### Exercise aim
Using the data that follows, say how many lines contain the word "schedule", giving the number by itself.

### Dataset extract

(** The place of the first ready task. *)
Fixpoint split_ready (now : Z) (l : list (Z * T)) : option (list (Z * T) * (Z * T) * list (Z * T)) :=
  match l with
  | [] => None
  | xt :: l =>
      if key (snd xt) <=? now then Some ([], xt, l)
      else '(pre, yu, post) ← split_ready now l; Some (xt :: pre, yu, post)
  end.

Lemma split_ready_spec now l :
  match split_ready now l with
  | None => Forall (fun xt => now < key (snd xt)) l
  | Some (pre, xt, post) =>
      l = pre ++ xt :: post /\ key (snd xt) <= now /\ Forall (fun xt => now < key (snd xt)) pre
  end.
Proof.
  induction l as [|xt l IH]; cbn [split_ready]; [constructor|].
  destruct (Z.leb_spec (key (snd xt)) now); [by repeat split|].
  destruct (split_ready now l) as [[[pre yu] post]|]; cbn [mbind option_bind].
  - destruct IH as (-> & Hk & Hp). repeat split; [done|]. by constructor.
  - by constructor.
Qed.

Lemma find_ready_spec fuel now h a l :
  is_list h a l -> (length l < fuel)%nat ->
  find_ready key fuel now h a =
  Some (match split_ready now l with Some (_, xt, _) => fst xt | None => 0 end).
Proof.
  revert a l. induction fuel as [|fuel IH]; intros a l Hl Hf; [lia|]. cbn [find_ready].
  destruct l as [|[x t] l].
  - cbn in Hl. subst a. done.
  - destruct Hl as (-> & Hx & nx & Hn & Hl). rewrite (proj2 (Z.eqb_neq x 0)) by done.
    rewrite Hn. cbn [mbind option_bind task next split_ready snd].
    destruct (key t <=? now); [done|]. rewrite (IH nx l Hl) by (cbn [length] in Hf; lia).
    by destruct (split_ready now l) as [[[pre yu] post]|].
Qed.

(** Updating a task in place. *)
Lemma is_list_update (h : gmap Z (node T)) a pre x t post t' nx :
  is_list h a (pre ++ (x, t) :: post) -> NoDup (fst <$> pre ++ (x, t) :: post) ->
  h !! x = Some (Node t nx) -> is_list (<[x := Node t' nx]> h) a (pre ++ (x, t') :: post).
Proof.
  revert a. induction pre as [|[y u] pre IH]; intros a Hl Hnd Hx; cbn [app fmap list_fmap fst] in *.
  - destruct Hl as (-> & Hx0 & nx' & Hx' & Hl). rewrite Hx in Hx'. injection Hx' as <-.
    apply list.NoDup_cons in Hnd as [Hin _]. split; [done|]. split; [done|]. exists nx.
    rewrite lookup_insert_eq. split; [done|]. apply is_list_insert; [by rewrite <- list_elem_of_In|done].
  - destruct Hl as (-> & Hy & ny & Hny & Hl). apply list.NoDup_cons in Hnd as [Hin Hnd].
    split; [done|]. split; [done|]. exists ny. rewrite lookup_insert_ne.
    + split; [done|]. by apply IH.
    + intros ->. apply Hin. rewrite fmap_app. apply elem_of_app. right. left.
Qed.

Lemma is_list_lookup (h : gmap Z (node T)) a l x t :
  is_list h a l -> In (x, t) l -> x <> 0 /\ exists nx, h !! x = Some (Node t nx).
Proof.
  revert a. induction l as [|[y u] l IH]; intros a Hl Hin; [done|].
  destruct Hl as (-> & Hy & ny & Hny & Hl). destruct Hin as [[= -> ->]|Hin]; [eauto|by eapply IH].
Qed.

(** What a call does to the list. *)
Definition dispatched (now : Z) (upd : T -> T) (l : list (Z * T)) : option T * list (Z * T) :=
  match split_ready now l with
  | None => (None, l)
  | Some (pre, (x, t), post) =>
      match pre ++ (x, upd t) :: post with
      | [] => (None, [])
      | hd :: tl => (Some t, insert_at key hd tl)
      end
  end.

(** The schedule and the heap hold the tasks of [l]. *)
Definition holds (s : schedule) (h : gmap Z (node T)) (l : list (Z * T)) : Prop :=
  is_list h (head s) l /\ NoDup (fst <$> l).

(** The pointer code refines the list function. *)
Lemma dispatch_refines fuel now upd s h l :
  holds s h l -> (length l < fuel)%nat ->
  exists s' h', dispatch key fuel now upd s h = Some (fst (dispatched now upd l), s', h') /\
    holds s' h' (snd (dispatched now upd l)) /\
    hyper_period s' = hyper_period s /\ start_time s' = start_time s.
Proof.
  intros [Hl Hnd] Hf. unfold dispatch, dispatched. rewrite (find_ready_spec _ _ _ _ l) by done.
  cbn [mbind option_bind]. pose proof (split_ready_spec now l) as Hsp.
  destruct (split_ready now l) as [[[pre [x t]] post]|]; cbn [fst].
  2:{ exists s, h. by repeat split. }
  destruct Hsp as (El & _ & _).
  destruct (is_list_lookup h (head s) l x t Hl) as (Hx & nx & Hn).
  { rewrite El. apply in_or_app. right. by left. }
  rewrite (proj2 (Z.eqb_neq x 0)) by done. rewrite Hn. cbn [mbind option_bind task next].
  rewrite El in Hl, Hnd, Hf. pose proof (is_list_update _ _ _ _ _ _ (upd t) nx Hl Hnd Hn) as Hl'.
  assert (fst <$> pre ++ (x, t) :: post = fst <$> pre ++ (x, upd t) :: post) as Ef by (by rewrite !fmap_app).
  rewrite Ef in Hnd.
  assert (length (pre ++ (x, t) :: post) = length (pre ++ (x, upd t) :: post)) as Elen
    by (by rewrite !length_app). rewrite Elen in Hf.
  destruct (pre ++ (x, upd t) :: post) as [|[y u] rest] eqn:Erest; [by destruct pre|].
  set (h1 := <[x := Node (upd t) nx]> h) in *.
  destruct (dequeue_spec s h1 y u rest Hl') as (s1 & Ed & Hl1 & _ & Ehp & Est).
  rewrite Ed. cbn [mbind option_bind].
  destruct Hl' as (_ & Hy & ny & Hny & _). cbn [fmap list_fmap fst] in Hnd.
  apply list.NoDup_cons in Hnd as [Hyin Hnd].
  destruct (sortedinsert_spec key fuel y u ny s1 h1 rest) as (a & h2 & Ei & Hl2 & Hnd2 & _);
    [done|done|done|by rewrite <- list_elem_of_In|done|cbn [length] in Hf; lia|].
  rewrite Ei. cbn [mbind option_bind fst snd]. eexists _, h2. split; [done|]. by repeat split.
Qed.
Lemma active_bit x : 0 <= x < 0x100000000 -> x .& NOC_ACTIVE_BIT = (x / 0x80000000) * 0x80000000.
Proof.
  intros. unfold NOC_ACTIVE_BIT. change 0x80000000 with (1 << 31) at 1.
  apply Z.bits_inj'. intros i Hi. change 0x80000000 with (2 ^ 31).
  rewrite <- Z.shiftl_mul_pow2, <- Z.shiftr_div_pow2 by lia.
  rewrite Z.land_spec. destruct (Z.lt_ge_cases i 31).
  - rewrite !Z.shiftl_spec_low by lia. apply andb_false_r.
  - rewrite !Z.shiftl_spec, Z.shiftr_spec by lia. replace (i - 31 + 31) with i by lia.
    destruct (Z.eq_dec i 31) as [->|]; [apply andb_true_r|].
    rewrite <- (Z.mod_small x (2 ^ 32)), Z.mod_pow2_bits_high by lia. done.
Qed.

Section Entry.
Context (size k : Z) (Hs : 0 <= size < 0x10000) (Hk : 0 <= k < 0x4000).
Let e := 0x80000000 + size * 0x4000 + k.

Lemma entry_active : e .& NOC_ACTIVE_BIT <> 0.
Proof using Hs Hk. unfold e. rewrite active_bit by lia. zdm. Qed.

Lemma entry_done : (e - NOC_ACTIVE_BIT) .& NOC_ACTIVE_BIT = 0.
Proof using Hs Hk. unfold e. rewrite active_bit; unfold NOC_ACTIVE_BIT; zdm. Qed.

Lemma entry_size : size_field e = size.
Proof using Hs Hk.
  unfold e. unfold size_field, NOC_PTR_WIDTH. rewrite shr_div, land_ffff by lia. zdm.
Qed.

Lemma entry_read_ptr : ptr_field e = k.
Proof using Hs Hk. unfold e. unfold ptr_field. rewrite (Z.land_ones _ 14) by lia. zdm. Qed.

End Entry.

(** [W] of the offset of a word of the SPM. *)
Lemma word_offset `{Platform} k :
  0 <= k < 0x4000 -> u16 (W (u32 (NOC_SPM_BASE + 4 * k - NOC_SPM_BASE))) = k.
Proof.
  intros. replace (NOC_SPM_BASE + 4 * k - NOC_SPM_BASE) with (4 * k) by lia. unfold W. zdm.
Qed.

(** ** The network as it is seen by the proofs *)

Definition idle (v : Z) : bool := v .& NOC_ACTIVE_BIT =? 0.

(** What is left of a loop after it was entered. *)
Definition unroll {S A} (x : S) (body : S -> prog (bool * S)) (k : S -> prog A) : prog A :=
  r ← body x; let '(go, y) := r in if go : bool then Loop y body k else k y.

Section Network.
Context `{Platform}.

(** The DMA entry of side [s] describes a transfer of [n] words from word [src] of its SPM
    to word [dst] of the other. *)
Definition transfer (s : bool) (dst src n : Z) (c : ni) : Prop :=
  ptr_field (io c DMA_BANK (entry0 s)) = dst /\
  io c DMA_BANK (entry1 s) = 0x80000000 + n * 0x4000 + src /\
  0 <= src < 0x4000 /\ 0 <= n < 0x10000.

Lemma transfer_active s dst src n c :
  transfer s dst src n c -> idle (io c DMA_BANK (entry1 s)) = false.
Proof. intros (_&->&Hs&Hn). by apply Z.eqb_neq, entry_active. Qed.

Lemma network_idle s w : idle (io (w s) DMA_BANK (entry1 s)) = true -> network s w = w.
Proof. unfold idle, network. by intros ->. Qed.

Lemma network_move s dst src n w :
  transfer s dst src n (w s) -> moved (w s) < n ->
  let m := moved (w s) in
  let w' := network s w in
  (spm (w' s) = spm (w s) /\ io (w' s) = io (w s) /\ moved (w' s) = m + 1) /\
  spm (w' (negb s)) = put (spm (w (negb s))) (NOC_SPM_BASE + 4 * (dst + m))
                        (spm (w s) (NOC_SPM_BASE + 4 * (src + m))) /\
  io (w' (negb s)) = io (w (negb s)) /\ moved (w' (negb s)) = moved (w (negb s)).
Proof.
  intros Ht Hm. pose proof (transfer_active _ _ _ _ _ Ht) as Hi. destruct Ht as (E0&E1&Hs&Hn).
  unfold idle in Hi. unfold network. rewrite Hi, E0, E1, entry_size, entry_read_ptr by done.
  rewrite (proj2 (Z.ltb_lt _ _)) by done. cbv iota zeta.
  autorewrite with noc. done.
Qed.

Lemma network_end s dst src n w :
  transfer s dst src n (w s) -> moved (w s) = n ->
  let w' := network s w in
  (spm (w' s) = spm (w s) /\ idle (io (w' s) DMA_BANK (entry1 s)) = true /\
   io (w' s) DMA_BANK (entry0 s) = io (w s) DMA_BANK (entry0 s)) /\
  w' (negb s) = w (negb s).
Proof.
  intros Ht Hm. pose proof (transfer_active _ _ _ _ _ Ht) as Hi. destruct Ht as (E0&E1&Hs&Hn).
  unfold idle in Hi. unfold network. rewrite Hi, E1, Hm, entry_size by done.
  rewrite Z.ltb_irrefl. cbv iota zeta. autorewrite with noc. cbn [spm io].
  rewrite Z.eqb_refl, put_eq. split; [|done]. split; [done|]. split.
  - unfold idle. by rewrite entry_done.
  - rewrite put_ne; [done|]. unfold entry0, entry1. lia.
Qed.

End Network.

(** ** Words of the scratchpad by their index *)

Section Words.
Context `{Platform}.

Definition word_addr (k : Z) : Z := NOC_SPM_BASE + 4 * k.

Lemma word_addr_inj x y : word_addr x = word_addr y -> x = y.
Proof. unfold word_addr. lia. Qed.

Lemma put_word f k v x :
  put f (word_addr k) v (word_addr x) = if x =? k then v else f (word_addr x).
Proof.
  unfold put. destruct (Z.eqb_spec x k) as [->|Hne]; [by rewrite Z.eqb_refl|].
  rewrite (proj2 (Z.eqb_neq _ _)); [done|]. by intros ?%word_addr_inj.
Qed.

Lemma put_word_ne f k v x : x <> k -> put f (word_addr k) v (word_addr x) = f (word_addr x).
Proof. intros. by rewrite put_word, (proj2 (Z.eqb_neq _ _)). Qed.

(** The first [n] words of [ws] are in memory from word [k] on. *)
Definition stored (m : Z -> Z) (k : Z) (ws : list Z) (n : nat) : Prop :=
  forall j, (j < n)%nat -> m (word_addr (k + Z.of_nat j)) = nth j ws 0.

Lemma stored_put m k ws n x v :
  stored m k ws n -> (forall j, (j < n)%nat -> k + Z.of_nat j <> x) ->
  stored (put m (word_addr x) v) k ws n.
Proof. intros Hm Hx j Hj. rewrite put_word_ne by auto. by apply Hm. Qed.

Lemma stored_snoc m k ws n :
  stored m k ws n -> stored (put m (word_addr (k + Z.of_nat n)) (nth n ws 0)) k ws (S n).
Proof.
  intros Hm j Hj. rewrite put_word. destruct (Z.eqb_spec (k + Z.of_nat j) (k + Z.of_nat n)).
  - by replace j with n by lia.
  - apply Hm. lia.
Qed.

End Words.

### Output of the task
2